I am reading the following paper by Slater:

https://journals.aps.org/pr/pdf/10.1103/PhysRev.81.385

On page 5 they write above equation (12) the following:

"If we now average over all wave functions, we find that the properly weighted average of $F(\eta)$ is 3/4."

Now, $F(\eta)=1/2 + \frac{1-\eta^2}{4\eta}\ln((1+\eta)/(1-\eta))$.

I don't understand what does it mean to average over wave functions, I thought that they calculated: $\lim_{T\to \infty} \frac{1}{T}\int_0^T F(x)dx$, but I have given maple to calculate this limit (for the additive part without 1/2), and it didn't gave me 1/4.

So I don't understand which average of this function did they calculate?

ANyone knows?

Thanks!

asked Feb 27 in Mathematics by MathematicalPhysicist (170 points) [ no revision ]

I wonder how you computed the limit with T going to infinity. The imaginary part is null only between -1 and 1...What is F(n) ? a classical correlation function?

@igael $F(\eta)$ is a function that appears in the exchange potential energy, where the ratio $\eta=p/P$ is the ratio between the magnitude of the momentum of the electron to the maximum momentum corresponding to the top of the Fermi distribution.

1 Answer

+ 1 like - 0 dislike

If you want to average "something" over a wave function $\psi$, i.e., to find a mean value of "something", itis calculated as follows: $\langle \text{something}\rangle=\int \text{something} \cdot |\psi|^2 dx$

answered Feb 27 by Vladimir Kalitvianski (132 points) [ no revision ]

@VladimirKalitvianski  Ok, so it should be $<F> = \int F(x) |\psi(x)|^2dx$, but how would I calculate this integral if $\psi(x)$ isn't known, I think it should be the solution to equation (7) of Hartree-Fock equations ?

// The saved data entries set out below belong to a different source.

(* ===== verification/Records.v ===== *)
(** * Records: party rows and notification jobs under every operation

    The life cycle of a party row, which has no way into [Completed], and of a
    notification job, which never leaves [pending]. *)

From Stdlib Require Import ZArith Lia.
From Stdlib Require Import Strings.Byte Strings.Ascii Strings.String.
From stdpp Require Import base tactics decidable option list strings gmap.
From S2P Require Import Prelude Text Errors Borsh SolanaTypes Health World Concrete Crypto.
From S2P Require Import Jwt Auth AuthFacts OAuth User.
From S2P Require Import Notification DraftData Solana Agreement Draft Invite InviteFacts.
From S2P Require Import Payments PaymentLifecycle EventListener Expiry Keeper System.

Open Scope string_scope.
Open Scope list_scope.
Open Scope Z_scope.

(** ** Party rows *)

Inductive party_trans : string -> string -> Prop :=
| at_cancel s : party_trans s "Cancelled"
| at_expire s : party_trans s "Expired"
| at_lock : party_trans "PendingSignatures" "expiring"
| at_unlock : party_trans "expiring" "PendingSignatures".

Record party_evolves (r r' : AgreementPartyRow) : Prop := mkPartyEvolves {
  pe_key : (ap_party_pubkey r', ap_agreement_pda r') = (ap_party_pubkey r, ap_agreement_pda r);
  pe_owner : ap_creator_pubkey r' = ap_creator_pubkey r;
  pe_dates : (ap_created_at r', ap_expires_at r') = (ap_created_at r, ap_expires_at r);
  pe_title : ap_title r' = ap_title r;
  pe_signed : ap_signed_at r <> None -> ap_signed_at r' <> None;
  pe_status : star party_trans (ap_status r) (ap_status r');
}.

#[export] Instance party_evolves_preorder : PreOrder party_evolves.
Proof.
  split.
  - intros r. split; try done; apply star_refl.
  - intros r1 r2 r3 [] []. split; try congruence; auto. etransitivity; eassumption.
Qed.

(** A row the listener has inserted: a placeholder title and an expiry of thirty
    days, whatever the agreement says. *)
Definition listener_row (r : AgreementPartyRow) : Prop :=
  ap_title r = "Agreement" /\ ap_expires_at r = ap_created_at r + 2592000 /\
  star party_trans "PendingSignatures" (ap_status r).

Definition parties_evolve (d d' : Db) : Prop :=
  grows party_evolves listener_row (db_parties d) (db_parties d').

#[export] Instance parties_evolve_preorder : PreOrder parties_evolve.
Proof.
  split; [intros d; apply grows_refl; typeclasses eauto|].
  intros x y z. apply grows_trans; [typeclasses eauto|].
  intros r r' (Ht & He & Hs) [? ? [= ? ?] ? ? ?]. unfold listener_row.
  split; [congruence|]. split; [congruence|]. etransitivity; eassumption.
Qed.

Lemma only_parties : only db_parties parties_evolve.
Proof. intros d d' E. unfold parties_evolve. rewrite E. apply grows_refl. typeclasses eauto. Qed.

Lemma party_update p f d :
  (forall r, p r = true -> party_evolves r (f r)) ->
  parties_evolve d (set_parties (update_where p f) d).
Proof.
  intros Hf. apply grows_forall2, Forall2_update; [typeclasses eauto|]. auto.
Qed.

(** The row of a status transition. *)
Lemma status_evolves st r :
  party_trans (ap_status r) st -> party_evolves r (set_party_status st r).
Proof. intros Ht. split; try done. by apply star_one. Qed.

Lemma in_status_spec pda st r : in_status pda st r = true -> ap_status r = st.
Proof. intros [_ Hs]%andb_true_iff. by apply String.eqb_eq. Qed.

(** Nothing leads to [Completed]. *)
Lemma never_completed s s' : star party_trans s s' -> s' = "Completed" -> s = "Completed".
Proof.
  induction 1 as [|a b c Hab _ IH]; [done|]. intros Hc. specialize (IH Hc). subst b.
  inversion Hab.
Qed.

(** ** Notification jobs *)

Record job_evolves (r r' : NotificationRow) : Prop := mkJobEvolves {
  je_view : job_view r' = job_view r;
  je_attempts : nq_attempts r <= nq_attempts r';
}.

#[export] Instance job_evolves_preorder : PreOrder job_evolves.
Proof. split; [by split|]. intros x y z [] []. split; [congruence | lia]. Qed.

Definition pending_job (r : NotificationRow) : Prop := nq_status r = "pending".

Definition jobs_evolve (d d' : Db) : Prop :=
  grows job_evolves pending_job (db_notifications d) (db_notifications d').

#[export] Instance jobs_evolve_preorder : PreOrder jobs_evolve.
Proof.
  split; [intros d; apply grows_refl; typeclasses eauto|].
  intros x y z. apply grows_trans; [typeclasses eauto|].
  intros r r' Hp [Hv _]. unfold pending_job in *. injection Hv as _ _ _ _ -> _. done.
Qed.

Lemma only_jobs : only db_notifications jobs_evolve.
Proof. intros d d' E. unfold jobs_evolve. rewrite E. apply grows_refl. typeclasses eauto. Qed.

Section Operations.
Context `{Ext, Env} (cfg : AppState).

(** Code that writes neither party rows nor jobs. *)
Definition record_tables (d : Db) := (db_parties d, db_notifications d).
Definition same_records (d d' : Db) : Prop := record_tables d' = record_tables d.

#[export] Instance same_records_preorder : PreOrder same_records.
Proof. split; [done|]. intros x y z ??. unfold same_records in *. congruence. Qed.

Lemma same_records_evolve d d' : same_records d d' -> parties_evolve d d' /\ jobs_evolve d d'.
Proof. intros [= ? ?]. split; [by apply only_parties | by apply only_jobs]. Qed.

Lemma accept_records now pk token : keeps (on_db same_records) (accept_body now pk token).
Proof.
  assert (Hf : (forall id, stmt_keeps same_records (accept_stmt id)) /\
    (forall id slots, stmt_keeps same_records (slots_stmt id slots)) /\
    (forall id slots at_, stmt_keeps same_records (ready_stmt id slots at_))).
  { repeat split; intros; stmt_cases; done. }
  destruct Hf as (H1 & H2 & H3). unfold accept_body, internal.
  keeps_auto; (apply keeps_sql; [typeclasses eauto | auto]).
Qed.

#[export] Instance parties_stmts : StmtsKeep cfg parties_evolve.
Proof.
  split; try (stmt_frame only_parties); try (issue_frame only_parties).
  - intros party pda creator. stmt_cases; [reflexivity|]. apply grows_append; [typeclasses eauto|].
    apply Forall_singleton. split; [done|]. split; [done|]. apply star_refl.
  - intros party pda. stmt_cases. apply party_update. by split.
  - intros st pda Hst. stmt_cases. apply party_update. intros r _. apply status_evolves.
    destruct Hst as [->| ->]; constructor.
  - intros pda. stmt_cases. apply party_update. intros r Hr%in_status_spec.
    apply status_evolves. rewrite Hr. constructor.
  - intros pda. stmt_cases. apply party_update. intros r Hr%in_status_spec.
    apply status_evolves. rewrite Hr. constructor.
  - intros now pk token w. apply same_records_evolve, accept_records.
Qed.

#[export] Instance parties_marks : MarksKeep parties_evolve.
Proof. marks_frame only_parties. Qed.

#[export] Instance jobs_stmts : StmtsKeep cfg jobs_evolve.
Proof.
  split; try (stmt_frame only_jobs); try (issue_frame only_jobs).
  - intros id ty pda who at_. stmt_cases. apply grows_append; [typeclasses eauto|].
    by apply Forall_singleton.
  - intros id at_ t d a d'. by rewrite mark_sent_rejected.
  - intros id. stmt_cases. apply grows_forall2, Forall2_update; [typeclasses eauto|].
    intros r _ _. split; cbn; [done | lia].
  - intros now pk token w. apply same_records_evolve, accept_records.
Qed.

#[export] Instance jobs_marks : MarksKeep jobs_evolve.
Proof. marks_frame only_jobs. Qed.

Lemma parties_evolve_completed d d' :
  parties_evolve d d' -> forall r, r ∈ db_parties d' -> ap_status r = "Completed" ->
  exists r0, r0 ∈ db_parties d /\ party_evolves r0 r /\ ap_status r0 = "Completed".
Proof.
  intros (t1 & t2 & E & Hf & Hn) r Hr Hc. rewrite E in Hr.
  apply elem_of_app in Hr as [Hr|Hr].
  - apply list_elem_of_lookup in Hr as [n Hl].
    destruct (Forall2_lookup_r _ _ _ _ _ Hf Hl) as (r0 & Hr0 & Hev).
    exists r0. split; [by eapply list_elem_of_lookup_2|]. split; [done|].
    by eapply never_completed; [apply Hev|].
  - rewrite Forall_forall in Hn. destruct (Hn r Hr) as (_ & _ & Hs).
    by apply never_completed in Hs.
Qed.
End Operations.
(** C5: no replay of a sign-in, under every interleaving.  However the steps of
    any operations interleave and whatever fails, of all the sign-ins and
    linkings with one nonce that is not issued again at most one is answered
    with tokens, and none when the nonce is not in the table at the start. *)
Theorem nonce_single_use_interleaved (n : string) (os : list op) (w : World)
    (c : Pool World unit (option AuthResponse)) :
  (forall k, uuid_to_string (fresh_uuid k) <> n) -> nonces_keyed (w_db w) ->
  star pool_step (start cfg os w) c ->
  (forall i j o1 o2, os !! i = Some o1 -> os !! j = Some o2 ->
     uses_nonce n o1 = true -> uses_nonce n o2 = true ->
     answered c i -> answered c j -> i = j) /\
  (gone db_nonces sn_nonce n (w_db w) ->
     forall i o, os !! i = Some o -> uses_nonce n o = true -> ~ answered c i).
Proof.
  intros Hn Hk Hs. pose proof (nonces_stmts cfg n Hn).
  refine (credential_once db_nonces sn_nonce n (uses_nonce n) os w c _ Hk Hs).
  intros o Ho. destruct o; try discriminate Ho; cbn in Ho; apply String.eqb_eq in Ho; subst n;
    apply takes_pview.
  - exact (spend_nonce_takes _ _).
  - unfold link_wallet_steps, link_wallet. destruct (au_pubkey auth); [exact I|].
    exact (spend_nonce_takes _ _).
Qed.

(** C6: a refresh token is good for one refresh, under every interleaving.
    However the steps of any operations interleave and whatever fails, of all
    the refreshes with a token whose hash is not drawn again at most one is
    answered, and none when the token is not in the table at the start, as
    after a logout. *)
Theorem refresh_token_single_use_interleaved (token : string) (os : list op) (w : World)
    (c : Pool World unit (option AuthResponse)) :
  (forall k, sha256_hex (hex_encode (random_bytes k 32)) <> sha256_hex token) ->
  refresh_keyed (w_db w) -> star pool_step (start cfg os w) c ->
  (forall i j o1 o2, os !! i = Some o1 -> os !! j = Some o2 ->
     uses_refresh_token token o1 = true -> uses_refresh_token token o2 = true ->
     answered c i -> answered c j -> i = j) /\
  (gone db_refresh rt_token_hash (sha256_hex token) (w_db w) ->
     forall i o, os !! i = Some o -> uses_refresh_token token o = true -> ~ answered c i).
Proof.
  intros Hn Hk Hs. pose proof (refresh_stmts cfg token Hn).
  refine (credential_once db_refresh rt_token_hash (sha256_hex token) (uses_refresh_token token)
    os w c _ Hk Hs).
  intros o Ho. destruct o; try discriminate Ho; cbn in Ho. apply String.eqb_eq in Ho; subst.
  apply takes_pview. exact (consume_refresh_takes _ _).
Qed.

I could not read this PhysRev article. Yes, $\psi$ must be the solution of HF equation. If it is unknown, the only thing you can do is to apply a normalization condition which holds for any solution: $\int|\psi(x)|^2 dx=1$. Maybe your $F(x)$ is so simple that the integral with it can be reduced to calculation of $|\psi(x)|^2$, I do not know.

@VladimirKalitvianski I can send you a copy of the article.

Is there a way to send you a personal message through this website?